* _What you have to do_
Return each line of the entries that holds the string "fails".
######
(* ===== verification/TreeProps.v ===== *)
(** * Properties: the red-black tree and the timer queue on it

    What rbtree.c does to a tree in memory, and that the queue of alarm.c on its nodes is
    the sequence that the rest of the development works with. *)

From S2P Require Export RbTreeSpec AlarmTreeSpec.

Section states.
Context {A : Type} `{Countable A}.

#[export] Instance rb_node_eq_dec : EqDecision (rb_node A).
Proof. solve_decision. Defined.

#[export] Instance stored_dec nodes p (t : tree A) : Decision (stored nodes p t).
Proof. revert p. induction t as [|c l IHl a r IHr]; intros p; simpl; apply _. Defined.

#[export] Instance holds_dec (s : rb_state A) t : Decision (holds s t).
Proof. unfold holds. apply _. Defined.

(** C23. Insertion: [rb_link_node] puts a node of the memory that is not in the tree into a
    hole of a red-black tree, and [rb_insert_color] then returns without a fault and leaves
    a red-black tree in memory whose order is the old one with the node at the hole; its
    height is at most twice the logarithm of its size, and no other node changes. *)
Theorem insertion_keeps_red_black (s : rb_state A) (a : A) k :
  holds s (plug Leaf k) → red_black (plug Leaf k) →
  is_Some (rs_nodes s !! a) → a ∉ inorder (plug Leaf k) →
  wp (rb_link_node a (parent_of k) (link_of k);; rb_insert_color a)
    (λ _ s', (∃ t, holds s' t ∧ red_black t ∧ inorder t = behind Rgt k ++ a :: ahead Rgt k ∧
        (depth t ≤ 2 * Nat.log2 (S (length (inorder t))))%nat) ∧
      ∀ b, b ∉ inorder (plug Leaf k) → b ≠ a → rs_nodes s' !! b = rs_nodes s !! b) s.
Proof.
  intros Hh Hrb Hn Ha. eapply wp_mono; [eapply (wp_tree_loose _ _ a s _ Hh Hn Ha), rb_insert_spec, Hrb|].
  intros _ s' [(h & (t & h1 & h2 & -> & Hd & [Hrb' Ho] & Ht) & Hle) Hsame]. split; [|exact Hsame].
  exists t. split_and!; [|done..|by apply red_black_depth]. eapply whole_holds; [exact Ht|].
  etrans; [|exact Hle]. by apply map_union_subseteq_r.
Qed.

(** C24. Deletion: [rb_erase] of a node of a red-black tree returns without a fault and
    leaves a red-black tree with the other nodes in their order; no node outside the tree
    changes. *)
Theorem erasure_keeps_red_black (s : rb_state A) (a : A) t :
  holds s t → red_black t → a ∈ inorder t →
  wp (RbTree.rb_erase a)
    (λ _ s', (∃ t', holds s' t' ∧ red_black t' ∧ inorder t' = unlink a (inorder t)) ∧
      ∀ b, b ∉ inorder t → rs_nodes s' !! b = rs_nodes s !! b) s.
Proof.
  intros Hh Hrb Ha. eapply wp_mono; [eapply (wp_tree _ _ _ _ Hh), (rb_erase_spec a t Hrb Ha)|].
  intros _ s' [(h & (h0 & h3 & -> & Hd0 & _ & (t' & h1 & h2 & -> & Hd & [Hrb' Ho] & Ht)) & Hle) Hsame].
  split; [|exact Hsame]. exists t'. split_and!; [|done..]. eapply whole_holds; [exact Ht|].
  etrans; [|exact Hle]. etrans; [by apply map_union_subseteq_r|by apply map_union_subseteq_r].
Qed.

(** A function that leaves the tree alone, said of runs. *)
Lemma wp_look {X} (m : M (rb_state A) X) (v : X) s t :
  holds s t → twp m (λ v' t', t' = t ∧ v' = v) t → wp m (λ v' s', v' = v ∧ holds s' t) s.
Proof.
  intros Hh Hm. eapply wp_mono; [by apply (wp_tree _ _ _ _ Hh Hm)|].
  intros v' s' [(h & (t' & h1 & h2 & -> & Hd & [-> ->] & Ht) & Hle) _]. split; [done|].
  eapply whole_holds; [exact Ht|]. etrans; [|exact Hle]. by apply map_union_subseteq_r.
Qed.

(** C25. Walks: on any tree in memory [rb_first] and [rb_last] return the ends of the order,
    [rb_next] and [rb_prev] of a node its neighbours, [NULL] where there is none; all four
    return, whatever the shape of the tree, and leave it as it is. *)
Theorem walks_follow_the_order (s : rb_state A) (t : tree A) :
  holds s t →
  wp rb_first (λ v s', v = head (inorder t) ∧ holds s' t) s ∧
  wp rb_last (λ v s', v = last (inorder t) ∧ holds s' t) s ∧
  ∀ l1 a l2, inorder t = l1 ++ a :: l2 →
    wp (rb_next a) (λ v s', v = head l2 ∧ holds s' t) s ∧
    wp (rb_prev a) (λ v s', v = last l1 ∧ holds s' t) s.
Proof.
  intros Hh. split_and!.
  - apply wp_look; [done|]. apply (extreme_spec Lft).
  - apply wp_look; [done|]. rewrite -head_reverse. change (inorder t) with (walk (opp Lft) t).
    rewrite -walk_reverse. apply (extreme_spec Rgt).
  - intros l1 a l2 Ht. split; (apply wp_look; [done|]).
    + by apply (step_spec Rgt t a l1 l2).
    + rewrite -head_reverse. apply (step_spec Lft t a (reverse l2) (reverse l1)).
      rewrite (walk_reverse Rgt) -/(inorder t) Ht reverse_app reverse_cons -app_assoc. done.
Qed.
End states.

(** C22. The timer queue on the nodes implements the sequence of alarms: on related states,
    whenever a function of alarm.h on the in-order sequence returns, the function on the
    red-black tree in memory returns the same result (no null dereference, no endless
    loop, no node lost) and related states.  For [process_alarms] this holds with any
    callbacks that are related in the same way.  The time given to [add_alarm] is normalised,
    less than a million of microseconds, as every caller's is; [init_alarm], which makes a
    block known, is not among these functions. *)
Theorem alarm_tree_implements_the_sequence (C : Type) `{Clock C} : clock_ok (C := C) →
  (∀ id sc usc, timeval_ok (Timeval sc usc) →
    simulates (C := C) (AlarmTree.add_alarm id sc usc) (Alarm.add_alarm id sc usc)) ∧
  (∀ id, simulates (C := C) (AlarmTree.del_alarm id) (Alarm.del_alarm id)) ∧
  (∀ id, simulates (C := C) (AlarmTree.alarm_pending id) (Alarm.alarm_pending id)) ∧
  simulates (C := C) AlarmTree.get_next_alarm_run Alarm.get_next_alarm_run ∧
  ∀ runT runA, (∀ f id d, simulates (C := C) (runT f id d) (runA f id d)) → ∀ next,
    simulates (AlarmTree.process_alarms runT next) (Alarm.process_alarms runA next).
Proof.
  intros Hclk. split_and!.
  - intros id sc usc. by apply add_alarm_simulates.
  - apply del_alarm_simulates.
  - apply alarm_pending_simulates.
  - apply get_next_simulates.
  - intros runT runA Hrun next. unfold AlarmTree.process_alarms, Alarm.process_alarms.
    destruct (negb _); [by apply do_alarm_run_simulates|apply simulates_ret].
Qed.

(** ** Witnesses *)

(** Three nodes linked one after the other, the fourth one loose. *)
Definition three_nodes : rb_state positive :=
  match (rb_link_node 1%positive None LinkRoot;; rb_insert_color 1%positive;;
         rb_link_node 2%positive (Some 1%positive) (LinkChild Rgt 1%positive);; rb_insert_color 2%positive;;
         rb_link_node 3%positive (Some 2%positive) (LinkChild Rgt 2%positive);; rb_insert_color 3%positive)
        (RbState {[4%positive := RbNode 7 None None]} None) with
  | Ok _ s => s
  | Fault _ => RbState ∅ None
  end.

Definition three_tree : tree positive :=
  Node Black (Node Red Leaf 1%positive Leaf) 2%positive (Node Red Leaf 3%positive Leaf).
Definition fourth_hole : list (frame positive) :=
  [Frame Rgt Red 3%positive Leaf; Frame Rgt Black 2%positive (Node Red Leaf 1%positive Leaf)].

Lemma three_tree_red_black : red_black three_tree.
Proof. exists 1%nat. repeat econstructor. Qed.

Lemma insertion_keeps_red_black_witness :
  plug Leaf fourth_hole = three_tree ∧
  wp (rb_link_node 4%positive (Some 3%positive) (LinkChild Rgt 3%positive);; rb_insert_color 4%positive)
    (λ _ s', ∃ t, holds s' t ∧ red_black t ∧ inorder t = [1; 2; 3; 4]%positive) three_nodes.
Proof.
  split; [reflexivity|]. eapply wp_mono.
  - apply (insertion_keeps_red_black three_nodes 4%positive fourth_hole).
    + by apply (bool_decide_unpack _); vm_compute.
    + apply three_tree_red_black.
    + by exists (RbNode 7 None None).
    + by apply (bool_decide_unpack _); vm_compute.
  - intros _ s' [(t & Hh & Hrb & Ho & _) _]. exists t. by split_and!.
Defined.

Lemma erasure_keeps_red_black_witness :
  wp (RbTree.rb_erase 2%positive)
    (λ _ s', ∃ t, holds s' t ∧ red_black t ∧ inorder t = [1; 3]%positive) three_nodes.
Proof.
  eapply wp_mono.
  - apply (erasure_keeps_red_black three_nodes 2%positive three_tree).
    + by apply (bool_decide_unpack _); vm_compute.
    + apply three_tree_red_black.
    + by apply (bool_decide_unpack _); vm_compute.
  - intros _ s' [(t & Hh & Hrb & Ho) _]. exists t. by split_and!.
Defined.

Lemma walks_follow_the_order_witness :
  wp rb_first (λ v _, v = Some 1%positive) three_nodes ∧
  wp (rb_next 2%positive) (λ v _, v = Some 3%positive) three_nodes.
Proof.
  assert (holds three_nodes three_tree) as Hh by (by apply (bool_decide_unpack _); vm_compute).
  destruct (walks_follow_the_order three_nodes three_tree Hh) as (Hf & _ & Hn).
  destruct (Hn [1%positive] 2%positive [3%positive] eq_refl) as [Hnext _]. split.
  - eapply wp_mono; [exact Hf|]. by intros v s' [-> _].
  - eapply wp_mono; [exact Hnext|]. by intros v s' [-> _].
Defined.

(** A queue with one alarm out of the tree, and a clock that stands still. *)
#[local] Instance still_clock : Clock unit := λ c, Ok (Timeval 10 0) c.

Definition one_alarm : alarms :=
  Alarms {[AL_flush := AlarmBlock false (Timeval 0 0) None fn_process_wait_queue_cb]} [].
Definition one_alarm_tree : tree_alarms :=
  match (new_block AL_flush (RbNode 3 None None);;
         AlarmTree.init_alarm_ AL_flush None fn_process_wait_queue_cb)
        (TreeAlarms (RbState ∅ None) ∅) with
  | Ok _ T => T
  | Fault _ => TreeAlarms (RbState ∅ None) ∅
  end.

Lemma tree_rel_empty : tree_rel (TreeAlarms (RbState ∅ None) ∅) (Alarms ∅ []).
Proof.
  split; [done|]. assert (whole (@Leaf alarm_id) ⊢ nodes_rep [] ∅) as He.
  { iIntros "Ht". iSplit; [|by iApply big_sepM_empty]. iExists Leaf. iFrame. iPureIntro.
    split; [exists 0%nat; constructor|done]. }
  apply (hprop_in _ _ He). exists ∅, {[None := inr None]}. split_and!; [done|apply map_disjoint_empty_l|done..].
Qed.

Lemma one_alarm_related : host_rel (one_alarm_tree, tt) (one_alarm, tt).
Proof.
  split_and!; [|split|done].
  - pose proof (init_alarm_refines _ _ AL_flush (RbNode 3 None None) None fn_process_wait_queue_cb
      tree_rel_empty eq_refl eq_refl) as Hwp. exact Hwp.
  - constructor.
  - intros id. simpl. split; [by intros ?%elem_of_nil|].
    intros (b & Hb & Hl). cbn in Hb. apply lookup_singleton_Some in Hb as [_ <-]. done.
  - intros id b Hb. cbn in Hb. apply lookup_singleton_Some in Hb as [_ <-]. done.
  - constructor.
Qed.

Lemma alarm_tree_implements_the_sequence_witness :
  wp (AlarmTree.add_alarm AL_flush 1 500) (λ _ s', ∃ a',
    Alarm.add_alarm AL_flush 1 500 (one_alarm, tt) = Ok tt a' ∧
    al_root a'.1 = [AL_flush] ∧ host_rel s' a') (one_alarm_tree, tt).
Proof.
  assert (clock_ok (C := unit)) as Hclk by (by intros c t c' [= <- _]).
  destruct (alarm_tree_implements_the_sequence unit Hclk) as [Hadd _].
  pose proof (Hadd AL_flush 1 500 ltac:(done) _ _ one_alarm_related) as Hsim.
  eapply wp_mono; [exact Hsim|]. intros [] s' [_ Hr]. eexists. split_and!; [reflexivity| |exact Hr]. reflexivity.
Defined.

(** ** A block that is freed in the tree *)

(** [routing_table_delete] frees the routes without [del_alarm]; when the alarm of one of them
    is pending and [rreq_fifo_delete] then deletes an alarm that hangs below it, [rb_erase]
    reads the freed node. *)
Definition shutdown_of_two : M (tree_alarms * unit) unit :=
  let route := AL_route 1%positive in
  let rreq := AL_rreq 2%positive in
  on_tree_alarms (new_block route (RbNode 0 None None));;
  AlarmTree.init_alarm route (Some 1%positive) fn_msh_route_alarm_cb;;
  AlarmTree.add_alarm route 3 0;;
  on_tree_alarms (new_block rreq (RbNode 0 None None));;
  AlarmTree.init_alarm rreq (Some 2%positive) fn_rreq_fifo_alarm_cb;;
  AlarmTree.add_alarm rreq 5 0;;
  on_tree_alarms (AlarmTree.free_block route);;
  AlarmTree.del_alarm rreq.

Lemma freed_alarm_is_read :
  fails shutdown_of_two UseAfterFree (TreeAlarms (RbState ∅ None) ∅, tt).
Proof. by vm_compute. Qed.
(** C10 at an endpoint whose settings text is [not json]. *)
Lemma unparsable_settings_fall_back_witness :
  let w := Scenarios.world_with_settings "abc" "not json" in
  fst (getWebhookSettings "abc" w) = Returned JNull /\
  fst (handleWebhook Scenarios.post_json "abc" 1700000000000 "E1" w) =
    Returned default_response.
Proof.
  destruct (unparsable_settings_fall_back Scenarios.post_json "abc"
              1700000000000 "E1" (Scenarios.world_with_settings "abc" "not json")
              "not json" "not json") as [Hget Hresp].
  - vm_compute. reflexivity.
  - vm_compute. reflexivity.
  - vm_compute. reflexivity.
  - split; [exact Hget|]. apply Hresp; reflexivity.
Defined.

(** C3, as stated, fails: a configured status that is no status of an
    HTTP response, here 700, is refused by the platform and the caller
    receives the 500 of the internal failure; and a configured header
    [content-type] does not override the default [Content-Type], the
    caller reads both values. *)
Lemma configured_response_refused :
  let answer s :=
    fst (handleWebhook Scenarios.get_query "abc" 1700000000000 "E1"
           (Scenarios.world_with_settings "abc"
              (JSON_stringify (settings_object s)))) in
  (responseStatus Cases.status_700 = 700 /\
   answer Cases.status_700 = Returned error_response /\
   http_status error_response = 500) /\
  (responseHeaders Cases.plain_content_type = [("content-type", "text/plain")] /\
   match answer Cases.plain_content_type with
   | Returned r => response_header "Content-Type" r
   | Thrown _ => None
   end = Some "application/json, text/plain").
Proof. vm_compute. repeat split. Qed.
######
* _Reply_
  fails shutdown_of_two UseAfterFree (TreeAlarms (RbState ∅ None) ∅, tt).
(** C3, as stated, fails: a configured status that is no status of an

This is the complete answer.